BEGIN Supplied records
Lemma ca_setup_audiounit_result (flow : EDataFlow) (c : setup_calls)
    (f : WAVEFORMATEXTENSIBLE) :
  let result := fst (fst (ca_setup_audiounit flow c f)) in
  DEVICE_FAILED result = false ->
  result = HR S_OK
  /\ ca_get_audiodesc f <> None
  /\ SetStreamFormat_sc c = noErr
  /\ (flow = eCapture ->
      GetStreamFormat_sc c = noErr /\ AudioConverterNew_sc c = noErr
      /\ snd (ca_setup_audiounit flow c f) = true).
Proof.
  unfold ca_setup_audiounit.
  destruct (EDataFlow_eqb flow eCapture) eqn:Ef.
  - destruct (ca_get_audiodesc f); [|discriminate].
    destruct (Z.eqb_spec (GetStreamFormat_sc c) noErr); cbn [negb fst].
    2:{ intros F.
        destruct (osstatus_to_hresult_failed (GetStreamFormat_sc c)) as [F1 _].
        congruence. }
    destruct (Z.eqb_spec (SetStreamFormat_sc c) noErr); cbn [negb fst].
    2:{ intros F.
        destruct (osstatus_to_hresult_failed (SetStreamFormat_sc c)) as [F1 _].
        congruence. }
    destruct (Z.eqb_spec (AudioConverterNew_sc c) noErr); cbn [negb fst].
    2:{ intros F.
        destruct (osstatus_to_hresult_failed (AudioConverterNew_sc c)) as [F1 _].
        congruence. }
    intros _. repeat split; try assumption; discriminate.
  - destruct (ca_get_audiodesc f); [|discriminate].
    destruct (Z.eqb_spec (SetStreamFormat_sc c) noErr); cbn [negb fst].
    2:{ intros F.
        destruct (osstatus_to_hresult_failed (SetStreamFormat_sc c)) as [F1 _].
        congruence. }
    intros _. split; [reflexivity|]. split; [discriminate|].
    split; [assumption|]. intros ->. discriminate.
Qed.


Lemma get_mix_format_result (malloc_ok : bool) (device : AudioDevice)
    (fmt : WAVEFORMATEXTENSIBLE) :
  let result := fst (get_mix_format malloc_ok device fmt) in
  result <> HR S_FALSE /\ result <> E_POINTER /\ result <> E_INVALIDARG
  /\ (DEVICE_FAILED result = false -> result = HR S_OK).
Proof.
  unfold get_mix_format.
  set (f2 := if PreferredChannelLayout_size_sc device =? noErr then _ else _).
  clearbody f2.
  destruct (nChannels (Format f2) =? 0).
  - destruct (StreamConfiguration_size_sc device =? noErr); cbn [negb].
    2:{ cbn [fst].
        destruct (osstatus_to_hresult_failed (StreamConfiguration_size_sc device))
          as (F1 & F2 & F3 & F4 & F5). repeat split; try assumption; congruence. }
    destruct malloc_ok; cbn [negb].
    2:{ cbn. repeat split; discriminate. }
    destruct (StreamConfiguration_sc device =? noErr); cbn [negb].
    2:{ cbn [fst].
        destruct (osstatus_to_hresult_failed (StreamConfiguration_sc device))
          as (F1 & F2 & F3 & F4 & F5). repeat split; try assumption; congruence. }
    destruct (NominalSampleRate_sc device =? noErr); cbn [negb fst].
    2:{ destruct (osstatus_to_hresult_failed (NominalSampleRate_sc device))
          as (F1 & F2 & F3 & F4 & F5). repeat split; try assumption; congruence. }
    repeat split; discriminate.
  - destruct (NominalSampleRate_sc device =? noErr); cbn [negb fst].
    2:{ destruct (osstatus_to_hresult_failed (NominalSampleRate_sc device))
          as (F1 & F2 & F3 & F4 & F5). repeat split; try assumption; congruence. }
    repeat split; discriminate.
Qed.

(** The exit of [is_format_supported] through [unsupported:]. *)
Lemma unsupported_exit (malloc_ok : bool) (device : AudioDevice)
    (fmt_out : option WAVEFORMATEXTENSIBLE) :
  let r :=
    match fmt_out with
    | Some out =>
        let '(result, out') := get_mix_format malloc_ok device out in
        (if negb (DEVICE_FAILED result) then HR S_FALSE else result, Some out')
    | None => (AUDCLNT_E_UNSUPPORTED_FORMAT, None)
    end in
  fst r <> HR S_OK
  /\ fst r <> E_POINTER /\ fst r <> E_INVALIDARG
  /\ (fst r = HR S_FALSE ->
      exists out0 suggestion,
        fmt_out = Some out0 /\ snd r = Some suggestion
        /\ get_mix_format malloc_ok device out0 = (HR S_OK, suggestion))
  /\ (fmt_out = None -> fst r = AUDCLNT_E_UNSUPPORTED_FORMAT).
Proof.
  destruct fmt_out as [out|]; cbn zeta.
  - pose proof (get_mix_format_result malloc_ok device out) as (H1 & H2 & H3 & H4).
    destruct (get_mix_format malloc_ok device out) as [result out'] eqn:G.
    cbn [fst snd] in *.
    destruct (DEVICE_FAILED result) eqn:F; cbn [negb fst snd].
    + split; [intros ->; discriminate|]. split; [assumption|].
      split; [assumption|]. split; [intros; contradiction|discriminate].
    + rewrite (H4 eq_refl) in G.
      split; [discriminate|]. split; [discriminate|]. split; [discriminate|].
      split; [|discriminate]. intros _. exists out, out'. auto.
  - cbn. repeat split; try discriminate.
Qed.

(** The fields [get_mix_format] sets last, on success. *)
Lemma get_mix_format_fields (malloc_ok : bool) (device : AudioDevice)
    (fmt mix : WAVEFORMATEXTENSIBLE) :
  get_mix_format malloc_ok device fmt = (HR S_OK, mix) ->
  wFormatTag (Format mix) = WAVE_FORMAT_EXTENSIBLE
  /\ cbSize mix = 22
  /\ wBitsPerSample (Format mix) = 32
  /\ wValidBitsPerSample mix = 32
  /\ SubFormat_is_IEEE_FLOAT mix = true
  /\ SubFormat_is_PCM (Format mix) = false
  /\ nBlockAlign (Format mix)
     = wrap16 (Z.quot (32 * nChannels (Format mix)) 8)
  /\ nAvgBytesPerSec mix
     = wrap32 (nSamplesPerSec (Format mix) * nBlockAlign (Format mix)).
Proof.
  unfold get_mix_format.
  set (f2 := if PreferredChannelLayout_size_sc device =? noErr then _ else _).
  assert (Ht : wFormatTag (Format f2) = WAVE_FORMAT_EXTENSIBLE).
  { unfold f2.
    repeat match goal with
           | |- context [if ?b then _ else _] => destruct b
           end; try reflexivity.
    destruct (convert_channel_layout _). reflexivity. }
  clearbody f2.
  set (guessed := if nChannels (Format f2) =? 0 then _ else _).
  assert (Hg : forall g, guessed = inr g ->
                 wFormatTag (Format g) = WAVE_FORMAT_EXTENSIBLE).
  { unfold guessed. intros g.
    repeat match goal with
           | |- context [if ?b then _ else _] => destruct b
           end; try discriminate; intros E; injection E as <-; exact Ht. }
  assert (Hg2 : forall r o, guessed = inl (r, o) -> r <> HR S_OK).
  { unfold guessed. intros r o.
    repeat match goal with
           | |- context [if ?b then _ else _] => destruct b
           end; try discriminate; intros E; injection E as <- _;
      try discriminate; apply osstatus_to_hresult_failed. }
  destruct guessed as [[r o]|g].
  - intros E. injection E as -> _. now destruct (Hg2 _ _ eq_refl).
  - specialize (Hg g eq_refl).
    destruct (NominalSampleRate_sc device =? noErr); cbn [negb].
    + intros E. injection E as <-. cbn. rewrite Hg. repeat split.
    + intros E. injection E as E _.
      now destruct (osstatus_to_hresult_failed (NominalSampleRate_sc device))
        as (_ & F & _).
Qed.

(** X10.  The mix format passes the driver's own format check: a format
    [get_mix_format] returned with between 1 and 16383 channels and a
    byte rate other than 0 is accepted by [is_format_supported] in
    shared mode with S_OK, the closest-match buffer left as it is,
    whenever CoreAudio accepts the format for the audio unit. *)
Theorem mix_format_is_supported (malloc_ok : bool) (device : AudioDevice)
    (c : setup_calls) (flow : EDataFlow)
    (fmt mix fmt_out : WAVEFORMATEXTENSIBLE) :
  get_mix_format malloc_ok device fmt = (HR S_OK, mix) ->
  0 < nChannels (Format mix) < 16384 ->
  nAvgBytesPerSec mix <> 0 ->
  SetStreamFormat_sc c = noErr ->
  (flow = eCapture ->
   GetStreamFormat_sc c = noErr /\ AudioConverterNew_sc c = noErr) ->
  is_format_supported malloc_ok device c flow AUDCLNT_SHAREMODE_SHARED
    (Some mix) (Some fmt_out)
  = (HR S_OK, Some fmt_out).
Proof.
  intros Hmix Hch Havg Hset Hcap.
  destruct (get_mix_format_fields _ _ _ _ Hmix)
    as (Ht & Hcb & Hbits & Hvalid & Hfloat & Hpcm & Hba & Hav).
  assert (Hq : Z.quot (32 * nChannels (Format mix)) 8
               = 4 * nChannels (Format mix)).
  { replace (32 * nChannels (Format mix))
      with (4 * nChannels (Format mix) * 8) by lia.
    apply Z.quot_mul. lia. }
  rewrite Hq, wrap16_small in Hba by lia.
  unfold is_format_supported.
  cbn [andb negb Z.eqb AUDCLNT_SHAREMODE_SHARED].
  rewrite Ht, Z.eqb_refl, Hcb, Hvalid, Hbits.
  change (22 <? sizeof_WAVEFORMATEXTENSIBLE - sizeof_WAVEFORMATEX) with false.
  destruct (Z.eqb_spec (nAvgBytesPerSec mix) 0); [contradiction|].
  destruct (Z.eqb_spec (nBlockAlign (Format mix)) 0); [lia|].
  cbn [orb andb Z.gtb Z.ltb Z.compare Pos.compare Pos.compare_cont].
  change (0 =? AUDCLNT_SHAREMODE_EXCLUSIVE) with false. cbn [andb].
  assert (Hq2 : Z.quot (nChannels (Format mix) * 32) 8 = nBlockAlign (Format mix)).
  { rewrite Z.mul_comm, Hq. lia. }
  rewrite Hq2, Z.eqb_refl.
  rewrite Hav, (Z.mul_comm (nSamplesPerSec (Format mix))), Z.eqb_refl.
  cbn [negb orb].
  destruct (Z.eqb_spec (nChannels (Format mix)) 0); [lia|].
  assert (Hsetup : fst (fst (ca_setup_audiounit flow c mix)) = HR S_OK).
  { unfold ca_setup_audiounit, ca_get_audiodesc.
    rewrite Ht, Hpcm, Hfloat.
    change (WAVE_FORMAT_EXTENSIBLE =? WAVE_FORMAT_PCM) with false.
    change (WAVE_FORMAT_EXTENSIBLE =? WAVE_FORMAT_IEEE_FLOAT) with false.
    rewrite Z.eqb_refl. cbn [andb orb].
    rewrite Hset. cbn [negb Z.eqb noErr].
    destruct (EDataFlow_eqb flow eCapture) eqn:Ef; [|reflexivity].
    assert (flow = eCapture) by (destruct flow; (reflexivity || discriminate)).
    destruct (Hcap H) as [-> ->]. reflexivity. }
  destruct (ca_setup_audiounit flow c mix) as [[r dd] cv].
  cbn [fst] in Hsetup. rewrite Hsetup. reflexivity.
Qed.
END Supplied records
* _Activity_
Leave out every line above except those from the line with "set (guessed := if" up to and including the line with "byte rate other", and copy those exactly.

* _Solution to the exercise_
  set (guessed := if nChannels (Format f2) =? 0 then _ else _).
  assert (Hg : forall g, guessed = inr g ->
                 wFormatTag (Format g) = WAVE_FORMAT_EXTENSIBLE).
  { unfold guessed. intros g.
    repeat match goal with
           | |- context [if ?b then _ else _] => destruct b
           end; try discriminate; intros E; injection E as <-; exact Ht. }
  assert (Hg2 : forall r o, guessed = inl (r, o) -> r <> HR S_OK).
  { unfold guessed. intros r o.
    repeat match goal with
           | |- context [if ?b then _ else _] => destruct b
           end; try discriminate; intros E; injection E as <- _;
      try discriminate; apply osstatus_to_hresult_failed. }
  destruct guessed as [[r o]|g].
  - intros E. injection E as -> _. now destruct (Hg2 _ _ eq_refl).
  - specialize (Hg g eq_refl).
    destruct (NominalSampleRate_sc device =? noErr); cbn [negb].
    + intros E. injection E as <-. cbn. rewrite Hg. repeat split.
    + intros E. injection E as E _.
      now destruct (osstatus_to_hresult_failed (NominalSampleRate_sc device))
        as (_ & F & _).
Qed.

(** X10.  The mix format passes the driver's own format check: a format
    [get_mix_format] returned with between 1 and 16383 channels and a
    byte rate other than 0 is accepted by [is_format_supported] in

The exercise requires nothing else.